Eight countries. The same influence operations, patterns and infrastructure.
From Moscow to Amsterdam. From Budapest to Bavaria.

The Justice for Prosperity Foundation (JfP) investigated foreign manipulation and disinformation targeting eight European elections between September 2025 and April 2026.

For each country, we mapped the operations, domestic amplifiers and their effect. By operations, we refer to coordinated disinformation campaigns through which foreign actors disrupt public debate: fake videos, counterfeit news sites and automated propaganda networks. Domestic amplifiers are political parties, media outlets or influencers who pick up these narratives and spread them among their own constituencies, whether consciously or unconsciously. What we observed is a pattern occurring in multiple European countries. Moldova, where the standard pattern became visible earlier, serves as the blueprint. Subsequently, the Kremlin applied the same playbook in Germany, France and Hungary.

We also document a new phenomenon: Russian networks systematically monitoring actors and networks known for their polarising influence in Western democracies. When a narrative gains traction in one European member state, it is immediately picked up, amplified and injected across multiple other member states as a coordinated barrage. JfP identifies this mechanism as ‘disinformation disparity’.
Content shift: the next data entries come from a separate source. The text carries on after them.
Lemma productReview_saved c c' productId user rating comment :
  ProductService.productReview rejects c productId user rating comment
    = (Fulfilled tt, c') ->
  exists product,
    List.find (Model.has_id Product._id productId) c = Some product /\
    rejects c (Model.Save (ProductService.reviewed product
                             (ProductService.new_review user rating comment)))
      = None.
Proof.
  unfold ProductService.productReview, BaseService.getById, Model.findById, Model.save.
  destruct (rejects c (Model.FindById productId)); [discriminate |].
  destruct (List.find (Model.has_id Product._id productId) c) as [product |];
    [| discriminate].
  destruct (List.find (ProductService.reviewed_by user) (Product.reviews product));
    [discriminate |].
  destruct (rejects c (Model.Save _)) eqn:Hsave; [discriminate |].
  intros _. now exists product.
Qed.

Lemma NaN_review_rejected c productId user rating comment :
  Invariant.number_paths rejects ->
  isNaN (Number rating) = true ->
  exists error,
    ProductService.productReview rejects c productId user rating comment
      = (Rejected error, c).
Proof.
  intros Hpaths Hnan.
  unfold ProductService.productReview, BaseService.getById, Model.findById, Model.save.
  destruct (rejects c (Model.FindById productId)); [now eexists |].
  destruct (List.find (Model.has_id Product._id productId) c) as [product |];
    [| now eexists].
  destruct (List.find (ProductService.reviewed_by user) (Product.reviews product));
    [now eexists |].
  pose proof (NaN_review_not_saved c product user rating comment Hpaths Hnan)
    as Hsave.
  destruct (rejects c (Model.Save _)); [now eexists | contradiction].
Qed.

Lemma NaN_review_mean product user rating comment :
  isNaN (Number rating) = true ->
  Product.rating (ProductService.reviewed product
                    (ProductService.new_review user rating comment)) = NaN.
Proof.
  intros Hnan. simpl. rewrite total_app. simpl.
  now rewrite (isNaN_true _ Hnan), add_NaN, div_NaN.
Qed.

End ReviewRating.

(** C10, as the code has it: on a store whose Number paths reject NaN,
    the review a fulfilled [productReview] has appended to the product
    has the rating [Number(rating)], which is then not NaN; a rating
    argument that [Number] takes to NaN makes the mean computed in
    memory NaN, and the call is rejected and leaves the collection as
    it was. [Number] reads a string of decimal digits as the number it
    denotes, skips white space at both ends (U+2028 as well as a tab
    and a line feed, but not U+200B), reads a sign, an exponent, a
    fraction and a literal in base 16, 8 or 2, and takes anything else
    to NaN. *)
Theorem review_rating_coercion :
  (forall rejects c productId user rating comment,
     Invariant.number_paths rejects ->
     (forall c',
        ProductService.productReview rejects c productId user rating comment
          = (Fulfilled tt, c') ->
        exists product product' review,
          List.find (Model.has_id Product._id productId) c = Some product /\
          List.find (Model.has_id Product._id productId) c' = Some product' /\
          Product.reviews product' = (Product.reviews product ++ [review])%list /\
          Review.rating review = Number rating /\
          isNaN (Number rating) = false) /\
     (isNaN (Number rating) = true ->
      (forall product,
         Product.rating (ProductService.reviewed product
                           (ProductService.new_review user rating comment))
           = NaN) /\
      exists error,
        ProductService.productReview rejects c productId user rating comment
          = (Rejected error, c))) /\
  (forall ds,
     ds <> [] -> Forall (fun d => (d < 10)%N) ds ->
     Number (str (Invariant.numeral ds))
       = of_Z (Z.of_N (Invariant.numeral_value ds))) /\
  Number (str "4") = of_Z 4 /\
  Number (str " 4 ") = of_Z 4 /\
  Number (str Scenario.padded_four) = of_Z 4 /\
  Number (str (String "009" (String "010" "4"))) = of_Z 4 /\
  Number (str (String "226" (String "128" (String "168" "4")))) = of_Z 4 /\
  Number (str (String "226" (String "128" (String "139" "4")))) = NaN /\
  Number (str "-4") = SFopp (of_Z 4) /\
  Number (str "+4") = of_Z 4 /\
  Number (str "4e1") = of_Z 40 /\
  Number (str "4E+2") = of_Z 400 /\
  Number (str "5e-1") = div (of_Z 1) (of_Z 2) /\
  Number (str "4.5") = div (of_Z 9) (of_Z 2) /\
  Number (str ".5") = div (of_Z 1) (of_Z 2) /\
  Number (str "4.") = of_Z 4 /\
  Number (str "0x1F") = of_Z 31 /\
  Number (str "0b101") = of_Z 5 /\
  Number (str "0o17") = of_Z 15 /\
  Number (str "Infinity") = S754_infinity false /\
  Number (str "-Infinity") = S754_infinity true /\
  Number (str "") = S754_zero false /\
  Number (str "   ") = S754_zero false /\
  Number (str "abc") = NaN /\
  Number (str "4abc") = NaN /\
  Number (str "4 5") = NaN /\
  Number (str "4e") = NaN /\
  Number (str ".") = NaN /\
  Number (str "-0x1F") = NaN /\
  Number (str "0x") = NaN /\
  Number undefined = NaN /\
  Number null = S754_zero false /\
  Number (boolean true) = of_Z 1 /\
  Number (num (of_Z 4)) = of_Z 4.
Proof.
  split; [| split; [| repeat split; vm_compute; reflexivity]].
  - intros rejects c productId user rating comment Hpaths. split.
    + intros c' Hdone.
      destruct (productReview_stored rejects _ _ _ _ _ _ Hdone)
        as (product & Hfind & _ & Hstored).
      destruct (productReview_saved rejects _ _ _ _ _ _ Hdone)
        as (saved & Hfind' & Hsave).
      assert (saved = product) by congruence. subst saved.
      exists product, (ProductService.reviewed product
                         (ProductService.new_review user rating comment)),
        (ProductService.new_review user rating comment).
      repeat split; try assumption.
      destruct (isNaN (Number rating)) eqn:Hnan; [| reflexivity].
      now destruct (NaN_review_not_saved rejects c product user rating comment
                      Hpaths Hnan).
    + intros Hnan. split.
      * intros product. now apply NaN_review_mean.
      * now apply NaN_review_rejected.
  - intros ds Hsome Hds. now apply StringToNumber_numeral.
Qed.

Lemma review_rating_coercion_witness :
  Invariant.number_paths Scenario.validating_store /\
  (exists product product' review,
     List.find (Model.has_id Product._id 7) [Sample.mouse] = Some product /\
     List.find (Model.has_id Product._id 7)
       (snd (ProductService.productReview Scenario.validating_store
               [Sample.mouse] 7 (Sample.reviewer 1) (str "4") "Good"))
       = Some product' /\
     Product.reviews product' = (Product.reviews product ++ [review])%list /\
     Review.rating review = Number (str "4") /\
     isNaN (Number (str "4")) = false) /\
  (isNaN (Number (str "abc")) = true /\
   exists error,
     ProductService.productReview Scenario.validating_store [Sample.mouse] 7
       (Sample.reviewer 1) (str "abc") "Good" = (Rejected error, [Sample.mouse])) /\
  ([4; 2]%N <> [] /\
   Number (str (Invariant.numeral [4; 2]%N)) = of_Z 42).
Proof.
  split; [exact validating_store_number_paths |].
  split; [| split; [split |]].
  - apply (proj1 (proj1 review_rating_coercion Scenario.validating_store
                    [Sample.mouse] 7 (Sample.reviewer 1) (str "4") "Good"
                    validating_store_number_paths)).
    vm_compute. reflexivity.
  - reflexivity.
  - apply (proj2 (proj1 review_rating_coercion Scenario.validating_store
                    [Sample.mouse] 7 (Sample.reviewer 1) (str "abc") "Good"
                    validating_store_number_paths)).
    reflexivity.
  - split; [discriminate |].
    apply (proj1 (proj2 review_rating_coercion) [4; 2]%N).
    + discriminate.
    + repeat constructor.
Defined.

(** C10: a rating argument that is not numeric is not stored as NaN:
    the store rejects the save and the collection is as it was. *)
Lemma non_numeric_rating_is_not_stored :
  isNaN (Number (str "abc")) = true /\
  ProductService.productReview Scenario.validating_store [Sample.mouse] 7
    (Sample.reviewer 1) (str "abc") "Good"
    = (Rejected (StoreError
         "Product validation failed: Cast to Number failed for value NaN"),
       [Sample.mouse]).
Proof. split; vm_compute; reflexivity. Qed.

(** ** UserController.register on a store with unique emails *)

Lemma unique_email_store_unique :
  Invariant.unique_email Scenario.unique_email_store.
Proof.
  intros c u v Hin Hemail Hid. unfold Scenario.unique_email_store.
  replace (existsb _ c) with true; [discriminate |].
  symmetry. apply existsb_exists. exists v. split; [exact Hin |].
  apply andb_true_iff. split.
  - now apply String.eqb_eq.
  - apply negb_true_iff. now apply Nat.eqb_neq.
Qed.

Section RegisterUnique.
Import UserController.

Variable isValidEmail : string -> bool.
Variable generateToken : nat -> string.
Variable hash : string -> string.
Variable rejects : list User.t -> Model.call nat User.t -> option string.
In most countries, active information manipulation or “Foreign Information Manipulation and Interference” ( FIMI ) operations are underway. Coordinated campaigns in which foreign actors disrupt public debate and undermine trust in democratic institutions through disinformation and manipulation. The Danish (PET), German (BfV), French (VIGINUM), and Moldovan (SIS) services all point to the Kremlin as a hostile state actor.

Tailored Fear

Disinformation does not stop at the border. The methods the Kremlin tested in Moldova are now being deployed in Hungary, according to security services. They then spread to Germany and further surface in the Netherlands just a few days later. In this report, we show that the Russian-coordinated disinformation war follows a systematic approach; the same tactics are invariably used to exploit national themes.

In Germany and France, the campaigns focus on migration and insecurity . In France, this is supplemented with smear content: fake videos surrounding municipal council candidate Pierre-Yves Bournazel, false accusations against parliamentarians in Marseille and Toulouse, and the false linking of President Macron to the Epstein scandal . In Bulgaria, it revolves around the introduction of the euro and the loss of sovereignty. In Moldova, it concerns the image of the country as a pawn of the West.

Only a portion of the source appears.